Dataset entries
(** Without one: a new manifest, which becomes current last of all. *)
Lemma write_manifest_new e vs v edit :
  let num := vs_manifest_file_number vs in let name := manifest_name (vs_dbname vs) num in let snap := snapshot_edit vs v in
  env_ok e -> descriptor_log_ vs = None -> descriptor_file_ vs = None -> 0 < num < 2 ^ 64 -> current_version (vs_versions vs) = Ret v ->
  edit_ok snap -> edit_ok edit ->
  exists e' fo wo s, write_manifest e vs edit = Ret (e', set_descriptor vs fo wo, name, s) /\
    (s = OK -> env_ok e' /\ data_kept (vs_dbname vs) e e' /\ fs e' (CurrentFileName (vs_dbname vs)) = Some (current_line num) /\
       exists w, descriptor_inv e' (set_descriptor vs fo wo) w name [snap; edit]) /\
    (s ≠ OK -> exists e'', drop_descriptor e' (set_descriptor vs fo wo) name = (e'', set_descriptor vs None None) /\ env_ok e'' /\
       forall k m, 0 < k < 2 ^ 64 -> k ≠ num -> m = CurrentFileName (vs_dbname vs) \/ m = manifest_name (vs_dbname vs) k -> fs e'' m = fs e m).
Proof.
  cbv zeta. intros He Hlog Hfile Hnum Hcur Hsnap Hedit. set (num := vs_manifest_file_number vs) in *. set (name := manifest_name (vs_dbname vs) num).
  assert (forall e', keep e e' name -> forall k m, 0 < k < 2 ^ 64 -> k ≠ num -> m = CurrentFileName (vs_dbname vs) \/ m = manifest_name (vs_dbname vs) k -> fs e' m = fs e m) as Hkeep.
  { intros e' (_ & Hf & _) k m Hk Hne Hm. apply Hf. destruct Hm as [->| ->]; [apply not_eq_sym, manifest_not_current; lia|by apply manifest_inj]. }
  assert (forall e' fo wo, env_ok e' -> (forall h, fo = Some h -> writes e' h name) -> exists e'', drop_descriptor e' (set_descriptor vs fo wo) name = (e'', set_descriptor vs None None) /\ keep e' e'' name) as Hdrop.
  { intros e' fo wo He' Hfo. unfold drop_descriptor. cbn [descriptor_file_ set_descriptor].
    assert (keep e' (match fo with Some h => file_delete e' h | None => e' end) name) as K1.
    { destruct fo as [h|]; [|by apply keeps_refl]. by destruct (delete_writer e' h name He' (Hfo h eq_refl)) as [K _]. }
    destruct (RemoveFile _ name) as [e'' s''] eqn:Er. exists e''. split; [done|]. pose proof (remove_frame _ _ _ _ (keeps_ok _ _ _ K1) Er) as K2. exact (keeps_trans _ _ _ _ K1 K2). }
  unfold write_manifest, open_descriptor. rewrite Hlog, Hfile. cbn [oassert obind]. rewrite DescriptorFileName_spec by lia. cbn [obind]. fold num name.
  destruct (NewWritableFile e name) as [[e1 s1] r] eqn:E1. destruct (new_writable _ _ _ _ _ He E1) as [K1 Hopen]. destruct (ok s1) eqn:Es1.
  2:{ cbn [obind]. rewrite Es1. cbn [obind]. rewrite Es1. cbn [andb obind]. assert (s1 ≠ OK) as Hs1 by (by intros ->).
      rewrite (no_writable _ _ _ _ _ He E1 Hs1). exists e1, None, None, s1. split; [done|]. split; [done|]. intros _.
      destruct (Hdrop e1 None None (keeps_ok _ _ _ K1)) as (e2 & E2 & K2); [done|]. exists e2. split; [done|]. split; [by eapply keeps_ok|].
      apply Hkeep. exact (keeps_trans _ _ _ _ K1 K2). }
  apply ok_true in Es1 as ->. destruct (Hopen eq_refl) as (h & -> & Hw1 & Hb1). unfold WriteSnapshot.
  change (vs_versions (set_descriptor vs (Some h) None)) with (vs_versions vs). rewrite Hcur. cbn [obind].
  change (snapshot_edit (set_descriptor vs (Some h) None) v) with (snapshot_edit vs v). rewrite EncodeTo_bytes by done. cbn [obind app].
  set (vs1 := set_descriptor vs (Some h) None). set (w0 := mkWriter h 0 InitTypeCrc).
  assert (descriptor_inv e1 (set_descriptor vs (Some h) (Some w0)) w0 name []) as Hde0 by (split; try done; by apply log_at_nil).
  destruct (descriptor_add e1 _ w0 name [] _ (keeps_ok _ _ _ K1) Hde0 Hsnap) as (e2 & w2 & s2 & -> & K2 & Hd2 & Hok2 & Hw2 & Hgood2 & _). cbn [obind].
  change (dest_ w0) with h in *. pose proof (keeps_trans _ _ _ _ K1 K2) as K12. destruct (ok s2) eqn:Es2.
  2:{ cbn [obind]. rewrite Es2. cbn [andb obind]. exists e2, (Some h), (Some w2), s2. split; [done|]. split; [by intros ->|]. intros _.
      destruct (Hdrop e2 (Some h) (Some w2) (keeps_ok _ _ _ K2)) as (e3 & E3 & K3); [by intros ? [= <-]|]. exists e3. split; [done|]. split; [by eapply keeps_ok|].
      apply Hkeep. exact (keeps_trans _ _ _ _ K12 K3). }
  apply ok_true in Es2 as ->. destruct (Hgood2 eq_refl) as [Hb2 Hat2].
  assert (descriptor_inv e2 (set_descriptor vs (Some h) (Some w2)) w2 name [snapshot_edit vs v]) as Hde2.
  { split; try done; by rewrite Hd2. }
  change (set_descriptor vs1 (Some h) (Some w2)) with (set_descriptor vs (Some h) (Some w2)).
  destruct (log_edit_spec e2 _ w2 name _ edit (keeps_ok _ _ _ K2) Hde2 Hedit) as (e3 & w3 & s3 & -> & K3 & Hw3 & Hgood3 & _). cbn [obind]. rewrite Hd2 in *.
  pose proof (keeps_trans _ _ _ _ K12 K3) as K13. destruct (ok s3) eqn:Es3.
  2:{ cbn [andb obind]. exists e3, (Some h), (Some w3), s3. split; [done|]. split; [by intros ->|]. intros _.
      destruct (Hdrop e3 (Some h) (Some w3) (keeps_ok _ _ _ K3)) as (e4 & E4 & K4); [by intros ? [= <-]|]. exists e4. split; [done|]. split; [by eapply keeps_ok|].
      apply Hkeep. exact (keeps_trans _ _ _ _ K13 K4). }
  apply ok_true in Es3 as ->. unfold name at 1. rewrite manifest_name_nonempty. cbn [negb andb].
  change (vs_dbname (set_descriptor (set_descriptor vs (Some h) (Some w2)) (Some h) (Some w3))) with (vs_dbname vs).
  change (vs_manifest_file_number (set_descriptor (set_descriptor vs (Some h) (Some w2)) (Some h) (Some w3))) with num.
  destruct (SetCurrentFile_spec e3 (vs_dbname vs) num (keeps_ok _ _ _ K3) Hnum) as (e4 & s4 & tmp & -> & Htmp & He4 & Hf4 & Hwr4 & Hcur4). cbn [obind].
  assert (name ≠ tmp /\ name ≠ CurrentFileName (vs_dbname vs)) as [Hnt Hnc] by (split; [by eapply manifest_not_temp|by apply manifest_not_current]).
  exists e4, (Some h), (Some w3), s4. split; [done|]. specialize (Hgood3 eq_refl). split.
  - intros ->. split; [done|]. split; [|split; [exact Hcur4|]].
    { apply (data_kept_trans _ _ e3); [by eapply data_kept_keep|]. intros m (Hm1 & _ & Hm2). specialize (Hm2 num tmp Hnum Htmp). split; [by apply Hf4|]. intros h'. by apply Hwr4. }
    exists w3. destruct Hgood3 as [g1 g2 g3 g4 g5 g6]. cbn [set_descriptor descriptor_file_] in g2. injection g2 as g2. rewrite <- g2 in *.
    pose proof (Hwr4 h name Hnt Hnc g4) as Hw4. split; try done.
    + cbn [set_descriptor descriptor_file_]. by rewrite <- g2.
    + by rewrite <- g2.
    + rewrite <- g2. apply writes_fs in g4, Hw4. rewrite Hf4 in Hw4 by done. assert (hbytes e4 h = hbytes e3 h) as -> by congruence. exact g5.
  - intros Hs4. destruct (ok s4) eqn:Es4; [by apply ok_true in Es4|].
    destruct (Hdrop e4 (Some h) (Some w3) He4) as (e5 & E5 & K5); [intros ? [= <-]; by apply Hwr4|]. exists e5. split; [done|]. split; [by eapply keeps_ok|].
    intros k m Hk Hne Hm. rewrite <- (Hkeep e3 K13 k m Hk Hne Hm). pose proof K5 as (_ & Hf5 & _). rewrite Hf5.
    + destruct Hm as [->| ->]; [done|]. apply Hf4; [by eapply (manifest_not_temp _ k num)|by apply manifest_not_current].
    + destruct Hm as [->| ->]; [by apply not_eq_sym|by apply manifest_inj].
Qed.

● Task item
Using the records above, copy word for word the line with "pose proof (Hwr4", the line with "num)|by apply manifest_not_current].", and every line between them.

● Written answer
    pose proof (Hwr4 h name Hnt Hnc g4) as Hw4. split; try done.
    + cbn [set_descriptor descriptor_file_]. by rewrite <- g2.
    + by rewrite <- g2.
    + rewrite <- g2. apply writes_fs in g4, Hw4. rewrite Hf4 in Hw4 by done. assert (hbytes e4 h = hbytes e3 h) as -> by congruence. exact g5.
  - intros Hs4. destruct (ok s4) eqn:Es4; [by apply ok_true in Es4|].
    destruct (Hdrop e4 (Some h) (Some w3) He4) as (e5 & E5 & K5); [intros ? [= <-]; by apply Hwr4|]. exists e5. split; [done|]. split; [by eapply keeps_ok|].
    intros k m Hk Hne Hm. rewrite <- (Hkeep e3 K13 k m Hk Hne Hm). pose proof K5 as (_ & Hf5 & _). rewrite Hf5.
    + destruct Hm as [->| ->]; [done|]. apply Hf4; [by eapply (manifest_not_temp _ k num)|by apply manifest_not_current].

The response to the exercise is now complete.